Un déficit public probablement "légèrement inférieur" à la prévision du gouvernement en 2021
La sous-estimation de l’évolution de la masse salariale induit mécaniquement la prévision du déficit public en erreur. Dans le cadre du projet de loi de finances rectificative, le gouvernement l’a revu à la baisse, à 8,1 points de PIB, contre 8,4 attendu auparavant (-6,9 milliards d’euros). Mais le Haut conseil des finances publiques estime que le déficit public "pourrait être légèrement inférieur à la prévision, du fait notamment d’une sous-estimation des recettes assises sur la masse salariale".
Les recettes tirées de l’amélioration de l’emploi et de la masse salariale devraient également augmenter en 2022. Mais "le degré d’incertitude qui entoure la prévision de dépenses" de l’Etat "est important, compte tenu de mouvements d’ampleur affectant les nouvelles dépenses", indique le Haut conseil. En effet, certaines dépenses évolueront en fonction des prix du marché de l’énergie (charges de services publics de l’électricité, compensation aux fournisseurs de gaz du blocage de leurs prix). Le rythme de décaissement du plan France 2030 est de surcroît "soumis aux risques de retard dans la mise en œuvre qui ont pu affecter les plans d’investissement précédents", poursuit le HCFP. Malgré toutes ces inconnues, "la prévision de déficit public pour 2022 peut toutefois être considérée comme plausible", estime-t-il.
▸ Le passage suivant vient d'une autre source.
Definition set_mtu (iface : cstring) (mtu : Z) : Run unit :=
  if negb (mtu =? 0) then cndc (str "interface setmtu " ++ iface ++ str " " ++ print_u mtu)
  else
    r ← xregcomp regex_endpoint;
    endpoint_mtu ← get_route_mtu (str "default");
    let endpoint_mtu := if endpoint_mtu =? -1 then 1500 else endpoint_mtu in
    lines ← cmd_lines (str "wg show " ++ iface ++ str " endpoints");
    endpoint_mtu ← mtu_loop r lines endpoint_mtu;
    cndc (str "interface setmtu " ++ iface ++ str " " ++ print_d (endpoint_mtu - 80)).

Definition add_route (iface : cstring) (netid : Z) (route : cstring) : Run unit :=
  cndc (str "network route add " ++ print_u netid ++ str " " ++ iface ++ str " " ++ route).

(** The allowed IPs on the lines of [wg show ... allowed-ips]. *)
Definition line_routes (line : cstring) : list cstring :=
  match strsep line TAB with
  | (_, None) => []
  | (_, Some start) => filter (fun a => negb (str_eq a (str "(none)")) = true) (strtok start line_delims)
  end.
Definition set_routes (iface : cstring) (netid : Z) : Run unit :=
  lines ← cmd_lines (str "wg show " ++ iface ++ str " allowed-ips");
  for_each lines (fun line => for_each (line_routes line) (add_route iface netid)).

Definition set_config (iface : cstring) (config : option cstring) : Run unit :=
  let command := str "wg addconf " ++ iface ++ str " /proc/self/fd/0" in
  match config with
  | None => _ ← call (EvFeed command []) (sh_feed command []); bad_access
  | Some config =>
      r ← call (EvFeed command config) (sh_feed command config);
      match r with
      | inl errno => exit errno
      | inr ret => if negb (ret =? 0) then exit (if WIFEXITED ret then WEXITSTATUS ret else EIO) else mret tt
      end
  end.

Definition broadcast_change : Run unit :=
  if bool_decide (getenv (str "CALLING_PACKAGE") = Some package_name) then mret tt
  else cmd (str "am broadcast -a com.wireguard.android.action.REFRESH_TUNNEL_STATES " ++ package_name).

(** ** The configuration file *)

Definition WG_CONFIG_SEARCH_PATHS : cstring :=
  str "/data/misc/wireguard /data/data/" ++ package_name ++ str "/files".

(** What [parse_options] stores through its out parameters; [None] is [NULL]. *)
Record options := {
  o_iface : cstring;
  o_config : option cstring;
  o_mtu : Z;
  o_addrs : option cstring;
  o_dnses : option cstring;
  o_excluded : option cstring;
  o_included : option cstring
}.

Definition regex_iface : cstring := str "^[a-zA-Z0-9_=+.-]{1,15}$".
Definition regex_conf : cstring := str "/?([a-zA-Z0-9_=+.-]{1,15})\.conf$".

(** The first of the search paths where the file can be opened. *)
Fixpoint search_file (paths : list cstring) (arg : cstring) : option (cstring * file) :=
  match paths with
  | [] => None
  | path :: paths =>
      let filename := path ++ str "/" ++ arg ++ str ".conf" in
      match fopen filename with Some f => Some (filename, f) | None => search_file paths arg end
  end.

(** The key of an option line of the interface section. *)
Inductive option_key := KAddress | KDns | KExcluded | KIncluded | KMtu.
Definition option_line (clean : cstring) : option (option_key * cstring) :=
  let j := strlen clean in
  if strncase_eq clean (str "Address=") 8 && (8 <? j) then Some (KAddress, drop 8 clean)
  else if strncase_eq clean (str "DNS=") 4 && (4 <? j) then Some (KDns, drop 4 clean)
  else if strncase_eq clean (str "ExcludedApplications=") 21 && (4 <? j) then Some (KExcluded, drop 21 clean)
  else if strncase_eq clean (str "IncludedApplications=") 21 && (4 <? j) then Some (KIncluded, drop 21 clean)
  else if strncase_eq clean (str "MTU=") 4 && (4 <? j) then Some (KMtu, drop 4 clean)
  else None.

Definition store_option (k : option_key) (v : cstring) (o : options) : options :=
  let join old := Some (concat_and_free old (str ",") v) in
  {| o_iface := o_iface o; o_config := o_config o;
     o_mtu := match k with KMtu => u32 (atoi v) | _ => o_mtu o end;
     o_addrs := match k with KAddress => join (o_addrs o) | _ => o_addrs o end;
     o_dnses := match k with KDns => join (o_dnses o) | _ => o_dnses o end;
     o_excluded := match k with KExcluded => join (o_excluded o) | _ => o_excluded o end;
     o_included := match k with KIncluded => join (o_included o) | _ => o_included o end |}.
Definition store_config (line : cstring) (o : options) : options :=
  {| o_iface := o_iface o; o_config := Some (concat_and_free (o_config o) [] line); o_mtu := o_mtu o;
     o_addrs := o_addrs o; o_dnses := o_dnses o; o_excluded := o_excluded o; o_included := o_included o |}.

Definition clean_spaces (line : cstring) : cstring := filter (fun c => negb (isspace c) = true) line.
(** [in_interface_section] after a line. *)
Definition section_after (clean : cstring) (in_interface_section : bool) : bool :=
  let b := if Ascii.eqb (cget clean 0) "[" then false else in_interface_section in
  if strcase_eq clean (str "[Interface]") then true else b.

(** The loop over the lines; [false] when it returns early. *)
Fixpoint option_lines (lines : list cstring) (in_interface_section : bool) (o : options) : bool * options :=
  match lines with
  | [] => (true, o)
  | line :: lines =>
      if Z.shiftl 1 16 <? strlen line then (false, o)
      else
        let clean := clean_spaces line in
        let in_interface_section := section_after clean in_interface_section in
        let own := if (in_interface_section : bool) then option_line clean else None in
        option_lines lines in_interface_section
          match own with Some (k, v) => store_option k v o | None => store_config line o end
  end.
Dans son avis, le Haut conseil remarque enfin que le gouvernement s'attend à un ratio de dette publique de 115,3 points de PIB en 2021 avant un recul de 1,8 point en 2022 pour s’établir à 113,5 point de PIB. Soit une baisse plus forte que celle annoncée dans le PLF de septembre (-1,5). Reste que cette diminution plus importante "ne résulte pas d’une réduction de déficit public mais d’une hypothèse de consommation plus importante de la trésorerie de l’Etat", déplore le HCFP.
Il regrette par ailleurs que "le surcroît de recettes attendu n’est pas consacré au désendettement mais qu’il est, au contraire, plus que compensé par un surcroît de dépenses ou de mesures de baisse de prélèvements obligatoires". Un constat démenti ce mercredi par le ministre des Comptes publics, Olivier Dussopt. Lequel a assuré que les recettes supplémentaires serviront à "amorcer la trajectoire de désendettement, en particulier sur la dette liée au Covid estimée à 165 milliards d’euros pour l’Etat".